Sorry for all the questions but would appreciate any advice 

Thank you

Debbie


----------



## Crawford (Jan 23, 2011)

Debz1973 said:


> Hi
> I am a newbie and just starting the process and paperwork to move my family from UK to USA to join my father and family. I have two young children so its a lot to consider with schools, jobs, finding a home etc but also just starting all over again is scary!!
> 
> Can anyone offer any advice? Anyone with a young family done it? Any regrets? What research should I do?
> ...


Are YOU a US citizen? Just asking since if you are not, and your father is sponsoring you it is a 10 year wait for married sons and daughters.


----------



## twostep (Apr 3, 2008)

One step at a time:

a) Is your father a US citizen
b) What makes you as an adult with children consider the move

Your questions are too broad to answer without some details.


----------



## Borgy21 (Nov 8, 2012)

It is not an easy thing to do. There are lots of consider: a job with good health insurance, your qualifications for a job, a good and safe place to live, etc.

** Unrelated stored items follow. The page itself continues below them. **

Lemma quiet_connect : quiet db_connect.
Proof. intros w Hw. unfold db_connect. destruct (db_results w) as [|[] r]; exists []; by split. Qed.

(** Attributes that no theorem here depends on. *)
Definition free_attribute (a : string) : bool :=
  negb (bool_decide (a ∈ ["loop"; "condition"; "status"; "retval"]%string)).

Lemma free_attribute_ne a b : free_attribute a = true -> free_attribute b = false -> a <> b.
Proof. congruence. Qed.

Lemma good_set d n a v :
  good d -> free_attribute a = true \/ ~ is_task S n /\ (a = "status" \/ a = "retval")%string ->
  good (setAttribute n a v d) /\
  forall t, is_task S t -> status_of (setAttribute n a v d) t = status_of d t /\
                           retval_of (setAttribute n a v d) t = retval_of d t.
Proof.
  intros [G1 G2 G3] Ha.
  assert (forall m b, b = "loop"%string \/ b = "condition"%string -> (n, a) <> (m, b)) as Hl.
  { intros m b Hb [= -> <-]. destruct Ha as [Ha|[_ Ha]]; [|naive_solver]. by destruct Hb as [-> | ->]. }
  assert (forall m b, is_task S m -> b = "status"%string \/ b = "retval"%string -> (n, a) <> (m, b)) as Ht.
  { intros m b Hm Hb [= -> <-]. destruct Ha as [Ha|[Hn _]]; [|done]. by destruct Hb as [-> | ->]. }
  unfold status_of, retval_of. split.
  - split.
    + by apply shows_set.
    + intros j Hj. rewrite !getNamedItem_set_ne by (apply Hl; auto). by apply G2.
    + intros t Hit. unfold printed_retval, retval_of. rewrite !getNamedItem_set_ne by (first [apply Hl; by auto|apply Ht; by auto]).
      by apply G3.
  - intros t Hit. by rewrite !getNamedItem_set_ne by (apply Ht; auto).
Qed.

Lemma quiet_set_attr n a v :
  free_attribute a = true \/ ~ is_task S n /\ (a = "status" \/ a = "retval")%string -> quiet (set_attr n a v).
Proof.
  intros Ha w Hw. exists []. destruct (good_set (doc w) n a v Hw Ha) as [G Sa]. split; [|done]. split; [done| |done].
  intros t Ht _. by apply Sa.
Qed.

Lemma quiet_remove n a : free_attribute a = true -> quiet (dom (removeAttribute n a)).
Proof.
  intros Ha w [G1 G2 G3]. exists []. split; [|done].
  assert (forall m b, free_attribute b = false -> getNamedItem (removeAttribute n a (doc w)) m b = getNamedItem (doc w) m b) as Hr.
  { intros m b Hb. apply removeAttribute_ne. intros [= -> ->]. congruence. }
  split; [| |done]; unfold doc, status_of, retval_of, printed_retval in *; cbn.
  - split.
    + apply shows_remove; [done|]. intros ->. done.
    + intros j Hj. rewrite !Hr by done. by apply G2.
    + intros t Ht. unfold printed_retval, retval_of. rewrite !Hr by done. by apply G3.
  - intros t Ht _. by rewrite !Hr.
Qed.
(* ===== verification/JobOrder.v ===== *)
(** The jobs of a running workflow: from its start on, whatever order its tasks
    are executed, ended and restarted in, a job below the root or below another
    one has been started when, and only when, all the tasks above it have
    succeeded, and the [status] attribute of a task says who holds it. *)

From S2P Require Import Prelude CString Configuration Dom TreeDom Task WorkflowInstance WorkflowExamples WorkflowShape TreeShape WorkflowProgress WorkflowOrder.

Open Scope Z_scope.

Section jobs.
Context {D : Type} `{WorkflowDomLaws D} `{!DomAttributes D}.
Context (known_queue : string -> bool).
Context (GetTask : string -> option Task).
Context (format_time : Z -> string).
Context (engine_env : string -> option string).
Context (configuration : Configuration).
Context (S : shape) (HS : wf_shape S).
Implicit Types (w : world (D := D)) (d : D) (t j p u : node_ref) (s : sys (D := D)).

Notation work := (work known_queue GetTask format_time engine_env configuration).
Notation step := (step known_queue GetTask format_time engine_env configuration).

Definition document s : D := doc (state s).

(** [l] are the tasks with the status [v]. *)
Definition held d (v : string) (l : list node_ref) : Prop :=
  NoDup l /\ forall t, t ∈ l <-> is_task S t /\ status_of d t = Some v.

(** The tasks of the retrier have failed. *)
Definition failed d (l : list node_ref) : Prop :=
  NoDup l /\ forall t, t ∈ l -> is_task S t /\ status_of d t = Some "TERMINATED"%string /\
    exists z, z <> 0 /\ retval_of d t = Some (sprintf_d z).

(** The jobs below [p] are due. *)
Definition due d p : bool := bool_decide (p = sroot S) || completed S d p.
(** The premises of [step_construct] hold. *)
Lemma constructs_idle o x : constructs o x -> running_tasks (wi x) = 0 /\ retrying_tasks (wi x) = 0 /\ omap call_of (effects x) = [].
Proof.
  assert (Hb : forall c : construction, built_or_failed c -> c = Constructed x ->
    running_tasks (wi x) = 0 /\ retrying_tasks (wi x) = 0 /\ omap call_of (effects x) = []).
  { intros c Hc ->. destruct Hc as (es & E1 & E2 & E3 & [E4 _]). by rewrite E1, E2, E3. }
  destruct o.
  - intros (nm & ps & sid & host & user & db & t & E). eapply Hb; [apply WorkflowInstance_new_registers|exact E].
  - intros (id & row & db & t & E). eapply Hb; [apply WorkflowInstance_resume_registers|exact E].
Qed.
End constructors.

(** * Operations *)

Section operations.
Context {D : Type} `{Dom D}.
Context (known_queue : string -> bool) (GetTask : string -> option Task) (format_time : Z -> string).
Context (engine_env : string -> option string) (configuration : Configuration.Configuration).

Definition catches {A} (m : M (D := D) A) : Prop := forall w e w', m w <> Exn e w'.

Lemma catches_bind {A B} (m : M (D := D) A) (k : A -> M B) : catches m -> (forall x, catches (k x)) -> catches (m ≫= k).
Proof.
  intros Hm Hk w e w' E. unfold mbind, M_bind in E. destruct (m w) as [x w1|e1 w1|] eqn:E1; [by apply Hk in E| |done].
  by apply Hm in E1.
Qed.

Lemma catches_try {A} (m : M (D := D) A) h : (forall e, catches (h e)) -> catches (try_catch m h).
Proof. intros Hh w e w' E. unfold try_catch in E. destruct (m w); [done|by apply Hh in E|done]. Qed.

Lemma catches_ret {A} (x : A) : catches (mret x : M (D := D) A).
Proof. by intros w. Qed.
Lemma catches_crash {A} : catches (crash : M (D := D) A).
Proof. by intros w. Qed.
Lemma catches_gets {A} (f : WorkflowInstance -> A) : catches (gets (D := D) f).
Proof. by intros w. Qed.
Lemma catches_modify f : catches (modify (D := D) f).
Proof. by intros w. Qed.
Lemma catches_emit e : catches (emit (D := D) e).
Proof. by intros w. Qed.
Lemma catches_time : catches (get_time (D := D)).
Proof. by intros w. Qed.
Lemma catches_fuel : catches (query_fuel (D := D)).
Proof. by intros w. Qed.
#[local] Hint Resolve catches_ret catches_crash catches_gets catches_modify catches_emit catches_time catches_fuel : core.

Personally, I would not tackle it on my own with 2 small kids unless 1) I had a really good job waiting for me, 2) I was very realistic and realize that the social services in this country are not like the ones in the UK. There is no free ride in the US, and I have lived here 40 years, so I do speak from experience. Think long and hard, and weigh each option, including the social benefits of living in the UK.


----------



## naplesfranklin (Sep 14, 2011)

Debz1973 said:


> Hi
> I am a newbie and just starting the process and paperwork to move my family from UK to USA to join my father and family. I have two young children so its a lot to consider with schools, jobs, finding a home etc but also just starting all over again is scary!!
> 
> Can anyone offer any advice? Anyone with a young family done it? Any regrets? What research should I do?
> ...


Hi Debbie, we moved with no children 20 years ago to Naples Fl. We had a great time but when the small boy came along that's when I started to regret the move. Family is everything, even though you perhaps don't think so. It's hard not being with your family through the trial and tribulations of raising kids. They miss their English cousins, aunts, uncles, grand parents even though they don't see them but two times a year, if that. When someone in the UK gets sick it's dire. I lost my elder sister two years ago to cancer and it was heart wrenching not being there with her on a daily basis. My mum and dad are getting old and in their 80's and this now is becoming a daily worry for me and every day I wish I was there with them. 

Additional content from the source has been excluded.